I was using ISPConfig since old days too, but not as long as yours except perhaps since Ubuntu 8/10/12 and I upgraded from time to time as well. Yes there were some hiccups but there were handled just fine and were resolved. From my side so far I can only see that your problem is with certbot and not with ISPConfig but supplying the "ReadMe First" data won't hurt if you want us to help you better. If you simply wanna try further, you can ditch certbot altogether and use acme.sh in its place because this is very much possible as me and several others have done this to some of our ISPConfig servers and it works. This remains to be seen as we also do not know how many manual things you have done to your servers but I'd say it is also worth a try.
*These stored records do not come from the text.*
Lemma cancel_sweeps s items m :
  foldl (cancel_step s) m items =
  sweep "reject" (filter (λ it, rq_session (request it.2) = s) items) m.
Proof.
  revert m. induction items as [|it items IH]; intros m; [by rewrite filter_nil, sweep_nil|].
  simpl. rewrite IH, filter_cons. unfold cancel_step. case_decide; [by rewrite sweep_cons|done].
Qed.
(** What a sweep of the requests of the table with [P] leaves in it. *)
Lemma sweep_pending m r (P : string * pending_request → Prop) `{!∀ it, Decision (P it)} : manager_ok m →
  pending (sweep r (filter P (pending m)) m) = filter (λ it, ¬ P it) (pending m).
Proof.
  intros Hok. unfold sweep. simpl. apply filter_ext_elem. intros [id p] Hin. simpl.
  rewrite list_elem_of_fmap. split.
  - intros Hn HP. apply Hn. exists (id, p). by rewrite list_elem_of_filter.
  - intros HP ([id' p'] & ? & Hi). simpl in *. subst id'. apply list_elem_of_filter in Hi as [HP' Hi].
    by rewrite (pending_same _ _ _ _ Hok Hin Hi) in HP.
Qed.
(** Answering "reject" to a request that nothing interrupts rejects every
    request of its session and no other: it has the effect of
    [cancel_all] on the session, it returns after at most one await per
    request, the coroutines of the session's requests raise
    PermissionRejectedError and those of the others still wait. *)
Theorem reject_reply_spec m rid p : manager_ok m → dget rid (pending m) = Some p →
  let s := rq_session (request p) in
  ∃ m', finish_reply py_str (length (pending m)) (reply py_str rid "reject" m) = (m', ReplyDone) ∧
    unpublished m' = unpublished (cancel_all s m).1 ∧
    pending m' = filter (λ it, rq_session (request it.2) ≠ s) (pending m) ∧
    (∀ id q perm, (id, q) ∈ pending m → ask_resume (p_cell q) perm m' =
       if decide (rq_session (request q) = s) then Some (PermissionRejected perm) else None).
Proof.
  intros Hok Hp s. pose proof (dget_Some_elem _ _ _ Hp) as Hin.
  unfold reply. rewrite Hp. simpl. unfold handle_reject_reply. rewrite reject_loop_peer.
  set (m1 := answer "reject" p (drop_pending rid m)).
  set (its' := filter (λ it : string * pending_request, rq_session (request it.2) = s) (pending m)).
  destruct (peer_loop_sweeps (same_session s) "reject" (λ pid, PermissionReplied pid "reject" s false)
    (KReject s)) with (items := pending m1) (m := m1) (n := length (pending m)) as (m' & Hf & Hm'); try done.
  { intros items m2. apply reject_loop_peer. }
  { apply ddel_wf, mo_wf, Hok. }
  { apply ddel_length. }
  { intros q x Hq _. apply list_elem_of_fmap. by exists (q, x). }
  assert (Hs : unpublished m' = unpublished (sweep "reject" its' m)).
  { rewrite Hm'. f_equal. change (pending m1) with (ddel rid (pending m)). unfold m1. apply drop_then_sweep; try done.
    - intros it. unfold its'. rewrite list_elem_of_filter. tauto.
    - unfold its'. by rewrite list_elem_of_filter.
    - intros it. unfold its', same_session. rewrite !list_elem_of_filter, elem_of_ddel.
      rewrite bool_decide_eq_true. tauto. }
  exists m'. split; [exact Hf|]. split; [|split].
  - simpl. rewrite cancel_sweeps. exact Hs.
  - rewrite (unpublished_pending _ _ Hs). by apply sweep_pending.
  - intros id q perm Hq. rewrite (resume_unpublished _ _ _ _ Hs), (sweep_resume m _ _ id q); try done.
    + apply decide_ext. unfold its'. rewrite list_elem_of_filter. simpl. tauto.
    + intros it. unfold its'. rewrite list_elem_of_filter. tauto.
Qed.

(** A rule decision depends on the rules only. *)
Lemma all_allowed_rules p m m' : ruleset m = ruleset m' → mode_rules m = mode_rules m' →
  approved m = approved m' → all_allowed py_str p m = all_allowed py_str p m'.
Proof. intros H1 H2 H3. unfold all_allowed, evaluate. by rewrite H1, H2, H3. Qed.
Lemma ask_loop_granted perm pats s al todo m :
  (ask_loop py_str perm pats s al todo m).2 = Granted "allow" ↔
  forallb (λ pat, bool_decide (action (evaluate py_str perm pat None m) = ALLOW)) todo = true.
Proof.
  induction todo as [|pat todo IH]; [done|]. simpl.
  destruct (action (evaluate py_str perm pat None m)); simpl; rewrite ?IH; naive_solver.
Qed.

(** Persisting the patterns takes one await each. *)
Lemma save_loop_saves p todo m n : (∀ perm pat ap st, is_Some (store_save perm pat ap st)) →
  length todo ≤ n → ∃ k st, n - length todo ≤ k ∧
  finish_reply py_str n (save_loop py_str p todo m) = finish_reply py_str k (save_loop py_str p [] (set_store st m)).
Proof.
  intros Hs. revert m n. induction todo as [|pat todo IH]; intros m n Hn; simpl in Hn.
  { exists n, (store m). split; [simpl; lia|by destruct m]. }
  destruct (store m) as [st|] eqn:Hst.
  2:{ exists n, None. split; [lia|]. unfold save_loop. rewrite Hst. destruct m. simpl in *. by subst. }
  destruct n as [|n]; [lia|]. unfold save_loop at 1. rewrite Hst.
  destruct (Hs (rq_permission (request p)) pat None st) as [st' Hst']. rewrite Hst'. simpl.
  destruct (IH (set_store (Some st') m) n) as (k & st'' & Hk & He); [lia|].
  exists k, st''. split; [lia|]. by rewrite He.
Qed.

(** The rules an "always" adds. *)
Definition perm_patterns_rules p : list PermissionRule :=
  (λ pat, rule (rq_permission (request p)) pat ALLOW) <$> rq_always (request p).

(** The state with the new rules, the approvals saved as [st]. *)
Definition with_always p (st : option St) m : manager St :=
  set_store st (set_rules (ruleset m) (approved m ++ perm_patterns_rules p) (mode_rules m) m).
(** The requests an "always" to [rid] answers. *)
Definition granted_by (rid : string) p m (it : string * pending_request) : Prop :=
  it.1 = rid ∨ rq_session (request it.2) = rq_session (request p) ∧ all_allowed py_str it.2 m = true.
#[local] Instance granted_by_dec rid p m it : Decision (granted_by rid p m it).
Proof. unfold granted_by. apply _. Defined.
It wasn't actually certbot - which I kept repeating. Yes, certbot showed that the snapd version was more functional than the apt version, but that wasn't the problem. As I went down the list, it turns out that at some point during the various upgrades, the apache.conf directives went from requiring *.vhost to basically 'everything in the sites-enabled folder'. As mine had been carried over with the *.vhost directives from previous revisions, it ignored the .load and .conf files completely. Once those were actually loading into Apache - which explains why it seemed to be an apache problem - then the rest of the errors were reasonably easy to troubleshoot. Now, I'm troubleshooting other issues, but those are more things like "Customers not upgrading their wordpress, and I'm not being paid to check them." I may end up trying to load php 7 in as an additional PHP, just for those few sites until I can rattle their cages to say "Hey! You haven't touched your site in 7 years!"
Sorry, but I migrated to nginx since Ubuntu 1604, so can't help much with that, except to note that in nginx I'd make sure to include the path/.conf in the .vhost if I wish to load them together, so is there anywhere in apache2 they would require something alike?
If you look at post 24 - https://forum.howtoforge.com/threads/revisiting-an-old-certificate-problem.93536/page-2#post-462850 you'll see where it is. It turns out there are two IncludeOptions statements, one said to include from conf-enabled/*.conf, the other sites-enabled/*.vhost. In the new, clean installs of ISPConfig, apache says 'IncludeOptions sites-enabled/' - and that's it. No *.vhost. So, in this case, my server was doing exactly what it was told to do. In the 'sites' folder, read the .vhost files for sites. The .conf files, such as the 999-acme.conf, were completely ignored. Once I removed the '*.vhost', and told it to load everything, suddenly I received some different errors that were reasonably easy to fix, and THEN I saw certbot trying to kick apache out of the way That's when I did your recommended with the snapd - which addressed that issue.